Let $(x,y) \in A$. We need to prove that $(x,y) \in B$. By definition of $B$ this happens if and only if there exists $r,\theta \in [0,\infty)$ satisfying the following four properties simultaneously:

$$x = r \cos \theta$$ $$y = r \sin \theta$$ $$r = 2 \cos \theta$$ $$\cos \theta \geq 0$$

If we can show how to construct $r, \theta$ based on $x, y$ we're done.
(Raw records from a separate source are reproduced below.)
(** Offsets and counts on the wire are unsigned. *)
Definition request_wf (r : Request) : Prop :=
  match r with
  | ReadReq _ o c => 0 ≤ o ∧ 0 ≤ c
  | WriteReq _ o _ => 0 ≤ o
  | _ => True
  end.

(** From a well-formed state every request leaves the reference server
    well-formed (indices in range, document buffers within 1 MiB, unused
    connection names free) and never panics. *)
Theorem reference_call_safe json_valid (req : Request) (s s' : State) r :
  wf s → request_wf req →
  transport_call (H := MemFs_FileServer json_valid) req s = (s', r) →
  wf s' ∧ r ≠ Panic.
Proof.
  intros Hwf Hreq. destruct req; simpl; unfold mbind, m_bind, mret, m_ret.
  - destruct (walk _ _ _ s) as [s1 r1] eqn:E. apply walk_wf in E as [??]; [|done].
    destruct r1; naive_solver.
  - destruct (open _ _ s) as [s1 r1] eqn:E. apply open_wf in E as [??]; [|done].
    destruct r1; naive_solver.
  - destruct (read _ _ _ s) as [s1 r1] eqn:E. apply read_no_panic in E as [??]; [|done].
    destruct r1; naive_solver.
  - destruct (write _ _ _ s) as [s1 r1] eqn:E. apply write_wf in E as [??]; [|done..].
    destruct r1; naive_solver.
  - destruct (stat _ s) as [s1 r1] eqn:E. apply stat_no_panic in E as [??]; [|done].
    destruct r1; naive_solver.
  - naive_solver.
  - naive_solver.
  - destruct (clunk _ _ s) as [s1 r1] eqn:E. apply clunk_wf in E as [??]; [|done].
    destruct r1; naive_solver.
Qed.

Lemma reference_call_safe_witness :
  wf (transport_call (H := MemFs_FileServer (λ _, true)) (OpenReq 0 Read) new).1.
Proof.
  eapply (proj1 (reference_call_safe (λ _, true) (OpenReq 0 Read) new _ _ reference_wf_new I _)).
  Unshelve. 2: reflexivity.
Defined.

(** Opening the clone file allocates a connection that did not exist: its
    name is absent from the root before, the fid reads the name back, walking
    the name from the root reaches an [id] file holding that name, other root
    entries stay, and the root's qid version changes. *)
Theorem reference_clone_allocates (s : State) (f : Fid) (x : FidState) (next : Z)
    (e : gmap string NodeId) (count : Z) :
  wf s → VersionTable.wf (versions s) →
  fids s !! f = Some x → mode x = None →
  nodes s !! node x = Some (CloneNode next) →
  nodes s !! 0%nat = Some (DirNode e) →
  len (into_bytes (conn_name next)) ≤ count →
  e !! conn_name next = None ∧
  ∃ s' q e' id,
    open f Read s = (s', Ok q) ∧
    read f 0 count s' = (s', Ok (into_bytes (conn_name next))) ∧
    walk_names 0 [conn_name next; "id"] s' = (s', Ok id) ∧
    nodes s' !! id = Some (Bytes (into_bytes (conn_name next))) ∧
    nodes s' !! 0%nat = Some (DirNode e') ∧
    (∀ name, name ≠ conn_name next → e' !! name = e !! name) ∧
    VersionTable.get (versions s') 0 ≠ VersionTable.get (versions s) 0.
Proof.
  intros Hwf Hv Hf Hm Hn He Hc.
  destruct (wf_clone _ Hwf _ _ Hn) as (Hnode & Hnext & Hfresh).
  split; [by eapply Hfresh|].
  pose proof (lookup_lt_Some _ _ _ Hn) as Hlt.
  set (L := length (nodes s)).
  set (e' := <[conn_name next := S L]> e).
  set (s1 := mkState
     (<[0%nat := DirNode e']>
        (<[node x := CloneNode (next + 1)]> (nodes s) ++
         [Bytes (into_bytes (conn_name next)); DirNode {["id" := L]}]))
     (fids s) (VersionTable.bump (versions s) 0)).
  set (s2 := set_fids (insert f (mkFid (node x) (Some Read) (write_buf x)
                                       (Some (conn_name next)))) s1).
  assert (length (nodes s1) = L + 2)%nat as HL.
  { simpl. rewrite length_insert, length_app, length_insert. done. }
  assert (Hhi : ∀ i y, [Bytes (into_bytes (conn_name next)); DirNode {["id" := L]}] !! i
                 = Some y → nodes s2 !! (L + i)%nat = Some y).
  { intros i y Hi. simpl. rewrite list_lookup_insert_ne by lia.
    rewrite lookup_app_r by (rewrite length_insert; lia).
    rewrite length_insert. fold L. by replace (L + i - L)%nat with i by lia. }
  assert (Hroot : nodes s2 !! 0%nat = Some (DirNode e')).
  { simpl. apply list_lookup_insert_eq. rewrite length_app, length_insert. lia. }
  destruct (qid_ok (node x) s1) as [q Hq]; [lia|].
  exists s2, q, e', L. split_and!.
  - unfold open, fid_state. mrun. rewrite Hf, Hm. cbn [isSome]. mrun. rewrite Hn. mrun.
    change (negb (serviceable (CloneNode next) Read)) with false. cbv beta iota.
    rewrite (clone_open_spec _ _ _ _ He Hn). fold L e' s1.
    rewrite Hq. change (fids s1) with (fids s). rewrite Hf. done.
  - unfold read, fid_state. mrun. unfold s2 at 1. simpl.
    rewrite lookup_insert_eq. simpl. by rewrite slice_all.
  - simpl walk_names. unfold dir_entry. mrun. rewrite Hroot. mrun.
    unfold e' at 1. rewrite lookup_insert_eq. mrun.
    pose proof (Hhi 1%nat _ eq_refl) as H1. rewrite Nat.add_1_r in H1.
    rewrite H1. mrun. by rewrite lookup_singleton_eq.
  - rewrite <-(Hhi 0%nat _ eq_refl). by rewrite Nat.add_0_r.
  - done.
  - intros name Hne. unfold e'. by rewrite lookup_insert_ne.
  - by apply VersionTable.bump_distinct.
Qed.

Definition clone_walked : State := (walk ROOT 5 ["clone"] new).1.

Lemma reference_clone_allocates_witness :
  ∃ e : gmap string NodeId, e !! conn_name 0 = None ∧
  ∃ s' q (e' : gmap string NodeId) id, open 5 Read clone_walked = (s', Ok q) ∧
    read 5 0 6 s' = (s', Ok (into_bytes (conn_name 0))) ∧
    walk_names 0 [conn_name 0; "id"] s' = (s', Ok id) ∧
    nodes s' !! id = Some (Bytes (into_bytes (conn_name 0))) ∧
    nodes s' !! 0%nat = Some (DirNode e') ∧
    (∀ name, name ≠ conn_name 0 → e' !! name = e !! name) ∧
    VersionTable.get (versions s') 0 ≠ VersionTable.get (versions clone_walked) 0.
Proof.
  eexists.
  apply (reference_clone_allocates clone_walked 5 (fid_at 2) 0 _ 6).
  - apply (walk_wf ROOT 5 ["clone"] new _ _ reference_wf_new (surjective_pairing _)).
  - apply VersionTable.versions_wf_new.
  - reflexivity.
  - reflexivity.
  - reflexivity.
  - reflexivity.
  - vm_compute. congruence.
Defined.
Our intuition says that we should probably try $r = \sqrt{x^2 + y^2}$ and $\theta = \text{atan2}(y,x)$. Note, if you are not familiar with atan2, it is a better $\arctan$. You might have thought of $\theta = \arctan(\dfrac{y}{x})$, but that would have the hassle of dealing with $x = 0$ differently. Instead, atan2 is much better because is only undefined for $x = 0$ and $y = 0$, for which case we shall explicitly choose $\theta = \dfrac{\pi}{2}$ (the reason will be clear later). Let's see if that works:

Checking property 1:

$$x = r \cos \theta$$

If $x = y = 0$, this holds because $0 = 0 \cos \dfrac{\pi}{2}$. Otherwise, this holds because $x = \sqrt{x^2 + y^2} \cos \text{atan2}(y,x)$ is a known transformation between these coordinates (you can prove it explicitly if you want, but that would be some extra work).

Checking property 2:

$$y = r \sin \theta$$

If $x = y = 0$, this holds because $0 = 0 \sin \dfrac{\pi}{2}$. Otherwise, this holds because $y = \sqrt{x^2 + y^2} \sin \text{atan2}(y,x)$ is a known transformation between these coordinates (you can prove it explicitly if you want, but that would be some extra work).

Checking property 3:

This one is not so immediate. What do we know about $x, y$ ? We know that $(x,y) \in A$ therefore we know that $(x - 1)^2 + y^2 = 1$. Therefore, the following is also true:

$$(r \cos \theta - 1)^2 + (r \sin \theta)^2 = 1$$ $$\iff r^2 - 2r \cos \theta + 1 = 1$$ $$\iff r^2 = 2r \cos \theta$$ $$\iff r = 0 \vee r = 2 \cos \theta$$

We wanted to prove that $r = 2 \cos \theta$, but it looks like we didn't get there. It looks like we proved something slightly weaker: that $r = 2 \cos \theta$ or $r = 0$. We now have to prove that if it happens to be the case that $r = 0$, then $r = 2 \cos \theta$ holds as well, so we can conclude that property 3 holds. This is easy: the only way for $r$ to be zero is $x = y = 0$, for which case our construction explicitly chooses $\theta = \dfrac{\pi}{2}$ which forces $r = 2 \cos \theta$ to hold.

Checking property 4:

$$\cos \theta \geq 0$$

Since we know that $x = r \cos \theta$ and $r \geq 0$ (because we defined it with a square root), we know that $\cos \theta \geq 0$ if and only if $x > 0$. So we have to prove that $x > 0$. How to do that? We know that $(x - 1)^2 + y^2 = 1$, and since $y^2 \geq 0$, this means that $(x - 1)^2 \leq 1$, which in turn means that $-1 \leq (x - 1) \leq 1$ which means implies $x \geq 0$.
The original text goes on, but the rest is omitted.